- What you have to do
Check each line of the records for "session"; collect those that have it.

*** Supplied data ***

(** A number that is missing or finite and not negative. *)
Definition nonneg_or_nan (x : num) : bool :=
  match x with
  | NaN => true
  | Fin q => bool_decide (0 ≤ q)%Qc
  | _ => false
  end.

(** The cells of the melted profile that a timestamp matches. *)
Definition matching_cells (profile : Profile) (ts : Timestamp)
  : list (Z * Z * num) :=
  filter (fun r : Z * Z * num => r.1 = (hour ts, month ts)) (melt profile).

End Conditions.

(** * Sample plants *)

Module Examples.

Import Pandas Frames Availability Spec.

(** A power reading of [z] kilowatts. *)
Definition kw (z : Z) : num := Num.of_Z z.

(** Noon and one o'clock on the first of June. *)
Definition noon : Timestamp := mkTimestamp 2020 6 1 12 0 0.
Definition one_pm : Timestamp := mkTimestamp 2020 6 1 13 0 0.

Definition profile : Profile :=
  mkProfile [6; 7]%Z
    [(12%Z, [kw 250; kw 260]); (13%Z, [kw 240; kw 245])].

(** The same profile with a negative entry for June at noon. *)
Definition profile_negative : Profile :=
  mkProfile [6; 7]%Z
    [(12%Z, [kw (-1); kw 260]); (13%Z, [kw 240; kw 245])].

(** Three equal inverters: all producing at noon, the first one down at
    one o'clock. *)
Definition plant : DataFrame :=
  mkDataFrame 3
    [(noon, [kw 100; kw 100; kw 100]); (one_pm, [kw 0; kw 100; kw 100])].
Definition plant_meter : Series := [kw 300; kw 200].

(** Its mask, with 10 as the threshold of every inverter. *)
Definition plant_mask : Mask :=
  is_online plant plant_meter (Some (LimitFloat (kw 10))).

(** Three inverters that all report 0. *)
Definition silent : DataFrame := mkDataFrame 3 [(noon, [kw 0; kw 0; kw 0])].

(** Three inverters, the first of which never reports above threshold. *)
Definition one_down : DataFrame :=
  mkDataFrame 3 [(one_pm, [kw 0; kw 100; kw 100])].

(** Noon on the second and the third of June. *)
Definition noon_2 : Timestamp := mkTimestamp 2020 6 2 12 0 0.
Definition noon_3 : Timestamp := mkTimestamp 2020 6 3 12 0 0.

(** A profile of one entry, a tenth of a kilowatt for June at noon. *)
Definition tenth : num := Num.of_Q (1 # 10).
Definition profile_tenth : Profile := mkProfile [6]%Z [(12%Z, [tenth])].

(** A profile that has the hour of noon twice. *)
Definition profile_repeated : Profile :=
  mkProfile [6]%Z [(12%Z, [kw 250]); (12%Z, [kw 260])].

(** One inverter. *)
Definition single : DataFrame := mkDataFrame 1 [(noon, [kw 100])].
Definition single_idle : DataFrame := mkDataFrame 1 [(noon, [kw 0])].
Definition single_day : DataFrame :=
  mkDataFrame 1 [(noon, [kw 100]); (one_pm, [kw 0])].

End Examples.

(** * Properties *)

Import Pandas Frames Availability Spec.
Local Open Scope num_scope.

(** ** Positions in series *)

Section Lookups.

Context {A B C D : Type}.

Lemma lookup_zip_with3 (f : A -> B -> C -> D) l1 l2 l3 (i : nat) x y z :
  l1 !! i = Some x -> l2 !! i = Some y -> l3 !! i = Some z ->
  zip_with3 f l1 l2 l3 !! i = Some (f x y z).
Proof.
  intros H1 H2 H3. unfold zip_with3.
  rewrite lookup_zip_with, lookup_zip_with, H1, H2, H3. reflexivity.
Qed.

End Lookups.

Lemma lookup_setitem_scalar {A} (s : list A) mask v (i : nat) x (b : bool) :
  s !! i = Some x -> mask !! i = Some b ->
  setitem_scalar s mask v !! i = Some (if b then v else x).
Proof.
  intros Hs Hm. unfold setitem_scalar.
  rewrite lookup_zip_with, Hs, Hm. reflexivity.
Qed.

Lemma lookup_setitem_where {A} (s : list A) mask v (i : nat) x (b : bool) y :
  s !! i = Some x -> mask !! i = Some b -> v !! i = Some y ->
  setitem_where s mask v !! i = Some (if b then y else x).
Proof.
  intros Hs Hm Hv. unfold setitem_where.
  by rewrite (lookup_zip_with3 _ _ _ _ _ _ _ _ Hs Hm Hv).
Qed.

Lemma lookup_map {A B} (f : A -> B) (l : list A) (i : nat) :
  map f l !! i = f <$> l !! i.
Proof. change (map f l) with (f <$> l). apply list_lookup_fmap. Qed.

Lemma lookup_fillna v (s : Series) (i : nat) x :
  s !! i = Some x -> fillna v s !! i = Some (if Num.isnan x then v else x).
Proof. intros H. unfold fillna. by rewrite lookup_map, H. Qed.

Lemma lookup_compare_limit op f l (i : nat) row :
  f !! i = Some row ->
  compare_limit op f l !! i = Some (compare_row op row l).
Proof. intros H. unfold compare_limit. by rewrite lookup_map, H. Qed.

(** ** profile_to_signal is a keyed lookup *)

Section MeltLookup.

Variables h m : Z.

Let key_is (r : Z * Z * num) : Prop := r.1 = (h, m).

Lemma filter_rows_absent (rows : list (Z * list num)) (j : nat) (m' : Z) :
  h ∉ map fst rows ->
  filter key_is (map (fun r => (r.1, m', nth j r.2 NaN)) rows) = [].
Proof.
  induction rows as [|r rows IH]; intros Hnot; [done|].
  cbn [map] in *. rewrite filter_cons_False.
  - apply IH. intros Hin. apply Hnot. by right.
  - unfold key_is; cbn. intros [= Hr _]. apply Hnot. rewrite Hr. by left.
Qed.

Lemma filter_rows_other_month (rows : list (Z * list num)) (j : nat) m' :
  m' ≠ m ->
  filter key_is (map (fun r => (r.1, m', nth j r.2 NaN)) rows) = [].
Proof.
  intros Hm. induction rows as [|r rows IH]; [done|].
  cbn [map]. rewrite filter_cons_False; [done|].
  unfold key_is; cbn. by intros [= _ ?].
Qed.

Lemma filter_rows_month (rows : list (Z * list num)) (j : nat) :
  NoDup (map fst rows) ->
  filter key_is (map (fun r => (r.1, m, nth j r.2 NaN)) rows) =
    match row_of h rows with
    | Some row => [(h, m, nth j row NaN)]
    | None => []
    end.
Proof.
  induction rows as [|r rows IH]; intros Hnd; [done|].
  cbn [map row_of] in *. apply NoDup_cons in Hnd as [Hnot Hnd].
  case_bool_decide as Hr.
  - rewrite filter_cons_True by (unfold key_is; cbn; by rewrite Hr).
    rewrite filter_rows_absent by (by rewrite <- Hr). by rewrite Hr.
  - rewrite filter_cons_False by (unfold key_is; cbn; by intros [= ?]).
    by apply IH.
Qed.

Lemma filter_melt_from (rows : list (Z * list num)) (months : list Z)
    (g : nat -> nat) :
  NoDup months -> NoDup (map fst rows) ->
  filter key_is
    (flat_map
       (fun jm : nat * Z => map (fun r => (r.1, jm.2, nth jm.1 r.2 NaN)) rows)
       (imap (fun j m' => (g j, m')) months)) =
    match index_of m months, row_of h rows with
    | Some j, Some row => [(h, m, nth (g j) row NaN)]
    | _, _ => []
    end.
Proof.
  intros Hm Hr. revert g.
  induction months as [|m' months IH]; intros g; [done|].
  apply NoDup_cons in Hm as [Hnot Hm].
  rewrite imap_cons. cbn [flat_map index_of fst snd].
  rewrite filter_app.
  change (imap ((fun j m'0 => (g j, m'0)) ∘ S) months)
    with (imap (fun j m'0 => ((g ∘ S) j, m'0)) months).
  rewrite (IH Hm (g ∘ S)).
  case_bool_decide as Hmm.
  - subst m'. rewrite filter_rows_month by done.
    assert (index_of m months = None) as ->.
    { clear -Hnot. induction months as [|y months IH]; [done|].
      cbn. case_bool_decide; [subst; exfalso; apply Hnot; by left|].
      rewrite IH; [done|]. intros ?. apply Hnot. by right. }
    cbn. destruct (row_of h rows); by rewrite ?app_nil_r.
  - rewrite filter_rows_other_month by done. cbn.
    by destruct (index_of m months).
Qed.

End MeltLookup.

Lemma filter_melt (p : Profile) (h m : Z) :
  profile_wf p ->
  filter (fun r : Z * Z * num => r.1 = (h, m)) (melt p) =
    match profile_at p h m with
    | Some v => [(h, m, v)]
    | None => []
    end.
Proof.
  intros [Hm Hr]. unfold profile_at.
  etransitivity;
    [exact (filter_melt_from h m (profile_rows p) (profile_months p) id Hm Hr)|].
  destruct (index_of m (profile_months p)); [|done].
  by destruct (row_of h (profile_rows p)).
Qed.

Lemma merge_left_melt (p : Profile) (aux : list (Z * Z)) :
  profile_wf p ->
  merge_left aux (melt p) = map (fun k => profile_get p k.1 k.2) aux.
Proof.
  intros Hwf. unfold merge_left.
  induction aux as [|[h m] aux IH]; [done|].
  cbn [flat_map]. rewrite IH, (filter_melt p h m Hwf).
  unfold profile_get. destruct (profile_at p h m) eqn:E; cbn; by rewrite E.
Qed.

(** With distinct labels the merge returns one row per timestamp, so
    [profile_to_signal] returns, and what it returns is the keyed lookup. *)
Lemma profile_to_signal_wf (p : Profile) (times : list Timestamp) :
  profile_wf p ->
  profile_to_signal p times =
    Some (map (fun t => profile_get p (hour t) (month t)) times).
Proof.
  intros Hwf. unfold profile_to_signal.
  rewrite (merge_left_melt p _ Hwf), map_map.
  rewrite bool_decide_eq_true_2; [done|].
  by rewrite length_map.
Qed.

(** What [profile_to_signal] returns is as long as the time axis, whatever
    the profile. *)
Lemma profile_to_signal_length (p : Profile) (times : list Timestamp) signal :
  profile_to_signal p times = Some signal -> length signal = length times.
Proof.
  unfold profile_to_signal. case_bool_decide; [|done]. by intros [= <-].
Qed.

(** C8. With distinct hour labels and distinct month labels in the profile,
    [profile_to_signal] returns a series that holds, at every timestamp of
    the time axis, the profile entry at (hour, month) of that timestamp when
    the profile has that combination and a missing value (NaN) when it has
    not; two timestamps of the same hour and month hold the same value. *)
Theorem profile_to_signal_lookup (p : Profile) (times : list Timestamp)
    (t : nat) (ts : Timestamp) :
  profile_wf p ->
  times !! t = Some ts ->
  exists signal,
    profile_to_signal p times = Some signal /\
    signal !! t = Some match profile_at p (hour ts) (month ts) with
                       | Some v => v
                       | None => NaN
                       end /\
    forall (t' : nat) (ts' : Timestamp),
      times !! t' = Some ts' ->
      hour ts' = hour ts -> month ts' = month ts ->
      signal !! t' = signal !! t.
Proof.
  intros Hwf Ht. eexists. split; [by apply profile_to_signal_wf|].
  split.
  - by rewrite lookup_map, Ht.
  - intros t' ts' Ht' Hh Hm. rewrite !lookup_map, Ht, Ht'. cbn.
    by rewrite Hh, Hm.
Qed.
Definition run_action (a : action) : M World unit :=
  match a with
  | OsWrite fd data => os_write fd data
  | PyWrite s data => r <- the_stream (sys_of s) ;; io_write r data
  | PyFlush s => r <- the_stream (sys_of s) ;; io_flush r
  end.

Fixpoint run_block (acts : list action) : M World unit :=
  match acts with
  | [] => ret ()
  | a :: r => run_action a ;; run_block r
  end.

(** ** Reference points *)

(** The claim of the specification about a session that captures nothing:
    "flush current stdout/stderr and do nothing else".  It is what
    [__exit__] does for such a session. *)
Definition flush_std_streams : M World unit :=
  out <- the_stream sys_stdout ;;
  io_flush out ;;
  err <- the_stream sys_stderr ;;
  io_flush err.

(** An interpreter's own standard stream: buffered, not owning its
    descriptor. *)
Definition std_obj (fd : Z) (held : bytes) : stream :=
  OfFile (FileObj fd false true false held).

(** A freshly started process: descriptors 0, 1, 2 on three destinations,
    the three stream objects of the interpreter, with [out] still held in
    the buffer of [sys.stdout]; no fault scheduled. *)
Definition process (out : bytes) : World :=
  mkWorld (<[2 := Dest 2]> (<[1 := Dest 1]> (<[0 := Dest 0]> ∅))) ∅
    [std_obj 0 []; std_obj 1 out; std_obj 2 []]
    (Some 0%nat) (Some 1%nat) (Some 2%nat) 0 None.

(** The manager [__init__] builds. *)
Definition fresh_manager (capture : Capture) (stdin : option string)
  : CaptureManager :=
  mkCaptureManager None capture None stdin None None None
    (-1) (-1) (-1) (-1) None None None.

(** [n] capture scopes one after the other, each with the same block. *)
Fixpoint scopes (WINDOWS : bool) (dd : option (bytes → option text))
  (capture : Capture) (block : M State unit) (n : nat) (w : World)
  : World * result unit :=
  match n with
  | O => (w, Ok ())
  | S n' =>
      match here WINDOWS dd capture None block w with
      | (s, Ok _) => scopes WINDOWS dd capture block n' (snd s)
      | (s, Raise e) => (snd s, Raise e)
      end
  end.

(** ** The run of a scope, in closed form *)

(** [m], started in [s], ends in [s'] with outcome [r]. *)
Definition yields {S A : Type} (m : M S A) (s s' : S) (r : result A) : Prop :=
  m s = (s', r).

Definition flushed (g : file) (p : bytes) (d : gmap file bytes)
  : gmap file bytes :=
  match p with
  | [] => d
  | _ :: _ => append_file g p d
  end.

Definition is_Ok {A : Type} (r : result A) : Prop :=
  match r with Ok _ => True | Raise _ => False end.

Definition closed_obj (f : fileobj) : stream :=
  OfFile (FileObj (fileno f) (closefd f) (buffered f) true []).

Record standard (w : World) (o e : nat) (fo fe : fileobj) (go ge : file)
  : Prop := {
  std_stdout : sys_stdout w = Some o;
  std_stderr : sys_stderr w = Some e;
  std_out_obj : objs w !! o = Some (OfFile fo);
  std_err_obj : objs w !! e = Some (OfFile fe);
  std_out_open : closed fo = false;
  std_err_open : closed fe = false;
  std_out_fd : fds w !! fileno fo = Some go;
  std_err_fd : fds w !! fileno fe = Some ge;
  std_fd_ne : fileno fo ≠ fileno fe;
  std_out_nonneg : 0 ≤ fileno fo;
  std_err_nonneg : 0 ≤ fileno fe;
  std_no_fault : faults w = None;
  std_temp_fresh : ∀ fd n, fds w !! fd = Some (Temp n) → (n < next_temp w)%nat;
}.

(** Whether mode [c] captures stream [s], and where the descriptor of [s]
    points during the scope: at the temporary file [k] or at the discard
    device. *)
Definition captures (c : Capture) (s : std) : bool :=
  match c, s with
  | BOTH, _ | STDOUT, Out | STDERR, Err => true
  | _, _ => false
  end.

Definition target (c : Capture) (s : std) (k : nat) : file :=
  if captures c s then Temp k else DevNull.

Definition keep (c : Capture) (s : std) (data : bytes) : bytes :=
  if captures c s then data else [].
Lemma minMaxScaler_attains_bounds_witness :
  exists M : matrix,
    minMaxScaler 3 [[1; 5]; [2; 7]; [4; 6]]%float = Ok M /\ In 1%float (column M 0).
Proof.
  destruct (minMaxScaler_attains_bounds 3 [[1; 5]; [2; 7]; [4; 6]]%float 0)
    as [M [HM [_ [_ [_ [_ [Hone _]]]]]]].
  - intros row [<- | [<- | [<- | []]]]; reflexivity.
  - cbn. lia.
  - cbn. lia.
  - repeat constructor.
  - reflexivity.
  - reflexivity.
  - exists M. split; assumption.
Defined.

(** ** Decision tree: size of the tree *)

Ltac majority_leaf_case H :=
  unfold majority_leaf, bind in H;
  match type of H with
  | Some (match ?m with _ => _ end) = _ =>
      destruct m; inversion H; subst; cbn [tree_depth tree_leaves]; lia
  end.

Lemma buildTree_size (maxDepth minSamplesSplit : Z) :
  forall (fuel : nat) (X : matrix) (y : list value) (depth : Z) (tree : TreeNode),
    buildTree fuel maxDepth minSamplesSplit X y depth = Some (Ok tree) ->
    (tree_depth tree <= Z.max (maxDepth - depth) 0)%Z
    /\ tree_leaves tree <= Nat.max 1 (length X).
Proof.
  induction fuel as [| fuel IH]; intros X y depth tree H; [discriminate |].
  cbn [buildTree] in H.
  assert (Hrest :
    (if (maxDepth <=? depth)%Z || (Z.of_nat (length X) <? minSamplesSplit)%Z
     then Some (majority_leaf y)
     else
       let best := find_best_split X y in
       if (bestGain best =? 0)%float then Some (majority_leaf y)
       else
         let (leftIndices, rightIndices) :=
           split_indices X (bestFeature best) (bestThreshold best) in
         match buildTree fuel maxDepth minSamplesSplit
                         (select_rows X leftIndices) (select_labels y leftIndices)
                         (depth + 1) with
         | None => None
         | Some (Throw e) => Some (Throw e)
         | Some (Ok l) =>
             match buildTree fuel maxDepth minSamplesSplit
                             (select_rows X rightIndices) (select_labels y rightIndices)
                             (depth + 1) with
             | None => None
             | Some (Throw e) => Some (Throw e)
             | Some (Ok r) =>
                 Some (Ok (Node (bestFeature best) (bestThreshold best) l r))
             end
         end) = Some (Ok tree) ->
    (tree_depth tree <= Z.max (maxDepth - depth) 0)%Z
    /\ tree_leaves tree <= Nat.max 1 (length X)).
  { clear H. intros H.
    destruct ((maxDepth <=? depth)%Z || (Z.of_nat (length X) <? minSamplesSplit)%Z) eqn:Hc;
      [majority_leaf_case H |].
    cbv zeta in H.
    destruct (bestGain (find_best_split X y) =? 0)%float eqn:Hg; [majority_leaf_case H |].
    pose proof (find_best_split_proper X y Hg) as [Hl Hr].
    pose proof (split_from_spec X (bestFeature (find_best_split X y))
                  (bestThreshold (find_best_split X y)) 0) as [Hlen _].
    unfold split_indices in *.
    destruct (split_from 0 X (bestFeature (find_best_split X y))
                (bestThreshold (find_best_split X y))) as [li ri].
    cbn [fst snd] in *.
    destruct (buildTree fuel maxDepth minSamplesSplit (select_rows X li)
                (select_labels y li) (depth + 1)) as [[l | e] |] eqn:El; try discriminate H.
    destruct (buildTree fuel maxDepth minSamplesSplit (select_rows X ri)
                (select_labels y ri) (depth + 1)) as [[r | e] |] eqn:Er; try discriminate H.
    injection H as <-.
    apply IH in El, Er. destruct El as [Dl Ll], Er as [Dr Lr].
    unfold select_rows in Ll, Lr. rewrite length_map in Ll, Lr.
    apply orb_false_iff in Hc. destruct Hc as [Hd _]. apply Z.leb_gt in Hd.
    cbn [tree_depth tree_leaves].
    destruct li as [| i0 li]; [contradiction |]. destruct ri as [| i1 ri]; [contradiction |].
    cbn [length] in *. split; lia. }
  destruct (dedupe value_eqb y) as [| label [| l2 rest]]; [now apply Hrest | | now apply Hrest].
  injection H as <-. cbn [tree_depth tree_leaves]. lia.
Qed.
(** * Verification of the chemistry language interpreter (chemistry_lang)

    Shallow embedding of the parts of [chemistry_lang] that decide its
    documented contracts:
    - [SigDigits]: [objs/ch_number.py] ([SignificantDigits], with the
      [decimal.Decimal] operations it relies on);
    - [Chemistry]: [objs/ch_chemistry.py] ([CHFormula.count_dict],
      [Reaction.balanced]);
    - [Interp]: the parts of [ch_interpreter.py] and [objs/ch_quantity.py]
      used by interval, conversion, power, math wrappers and [&&]/[||];
    - [Environment]: [ch_env.py] ([Env.lookup], [Env.assign]) over a heap
      of environment objects, so that aliasing through [child.parent] is
      visible;
    - [Scanner]: the indentation bookkeeping of [ch_scanner.py];
    - [SigDigitsOps]: subtraction and comparisons of [SignificantDigits];
    - [FormulaUnit]: products and powers of [FormulaUnit]
      ([objs/ch_chemistry.py]). *)

From Stdlib Require Import ZArith QArith List Ascii String Bool Lia Lqa Sorting.Sorted.
From stdpp Require Import base gmap strings list.

Import ListNotations.

(** Python [str] values are lists of characters. *)
Definition pystr := list ascii.
Definition s_ (s : string) : pystr := list_ascii_of_string s.

(* ================================================================== *)
(** * Significant-digit numbers ([objs/ch_number.py]) *)

Module SigDigits.

Local Open Scope Z_scope.
(** ** The whole run *)

Lemma startup_highest env cfg history st r st1 :
  startup env cfg history st = (r, st1) ->
  highest_record_id st <= highest_record_id st1.
Proof.
  unfold startup, when. destruct (process_all_on_start cfg).
  - destruct (processar_todos_eventos env cfg history st) as [[[]|x] s] eqn:P;
      pose proof (processar_todos_eventos_highest _ _ _ _ _ _ P).
    + rewrite (bind_done _ _ _ _ _ P). unfold update. intros [= _ <-].
      exact H.
    + rewrite (bind_raised _ _ _ _ _ P). intros [= _ <-]. exact H.
  - unfold bind, ret, update. intros [= _ <-]. cbn. lia.
Qed.

Lemma polling_highest env cfg : forall polls st,
  steady cfg st ->
  exists st',
    for_each polls (iteration env cfg) st = (Done tt, st') /\
    steady cfg st' /\
    highest_record_id st <= highest_record_id st'.
Proof.
  induction polls as [|raws polls IH]; intros st Hst.
  - exists st. split; [reflexivity|]. split; [exact Hst | lia].
  - destruct (iteration_cases env cfg raws st Hst)
      as (novos & stc & stb & std & r & _ & Hb & _ & Hc & _ & Sb & D & _ & I).
    destruct (deliver_buffer_bound _ _ _ _ Sb D) as (_ & Hm & _).
    destruct (iteration_run env cfg raws st Hst)
      as (_ & _ & st1 & _ & _ & _ & _ & I' & _ & _ & S1 & _).
    rewrite I in I'. injection I' as <-.
    destruct (IH _ S1) as (st' & E & S' & H').
    exists st'. cbn [for_each]. rewrite (bind_done _ _ _ _ _ I).
    split; [exact E|]. split; [exact S'|].
    cbn [highest_record_id with_trace] in H'.
    rewrite Hb in Hm. cbn [highest_record_id with_buffer] in Hm. lia.
Qed.

Lemma add_all_grows cfg : forall (l : list CanonicalEvent) s s',
  for_each l (fun e => add_processado (buffered_id cfg e)) s = (Done tt, s') ->
  eventos_processados s ⊆ eventos_processados s'.
Proof.
  induction l as [|a l IHl]; intros s s'.
  - intros [= <-]. reflexivity.
  - cbn [for_each]. unfold bind at 1, add_processado, update.
    intros E. apply IHl in E. cbn [eventos_processados with_processados] in E.
    intros y Hy. apply E. apply elem_of_union. now right.
Qed.

Lemma add_all_run cfg : forall (l : list CanonicalEvent) st,
  exists st',
    for_each l (fun e => add_processado (buffered_id cfg e)) st
    = (Done tt, st') /\
    highest_record_id st' = highest_record_id st /\
    trace st' = trace st /\
    (forall e, e ∈ l -> buffered_id cfg e ∈ eventos_processados st').
Proof.
  induction l as [|e l IH]; intros st.
  - exists st. split; [reflexivity|]. split; [reflexivity|].
    split; [reflexivity|]. intros e H. inversion H.
  - cbn [for_each]. unfold bind at 1, add_processado, update.
    destruct (IH (with_processados
                    ({[buffered_id cfg e]} ∪ eventos_processados st) st))
      as (st' & E & H & T & S).
    exists st'. split; [exact E|]. split; [exact H|]. split; [exact T|].
    intros x Hx. apply elem_of_cons in Hx as [-> | Hx]; [|now apply S].
    apply (add_all_grows _ _ _ _ E).
    cbn [eventos_processados with_processados].
    apply elem_of_union. left. now apply elem_of_singleton.
Qed.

*** End of Supplied data ***

- Exercise solution
(** The claim of the specification about a session that captures nothing:
    [__exit__] does for such a session. *)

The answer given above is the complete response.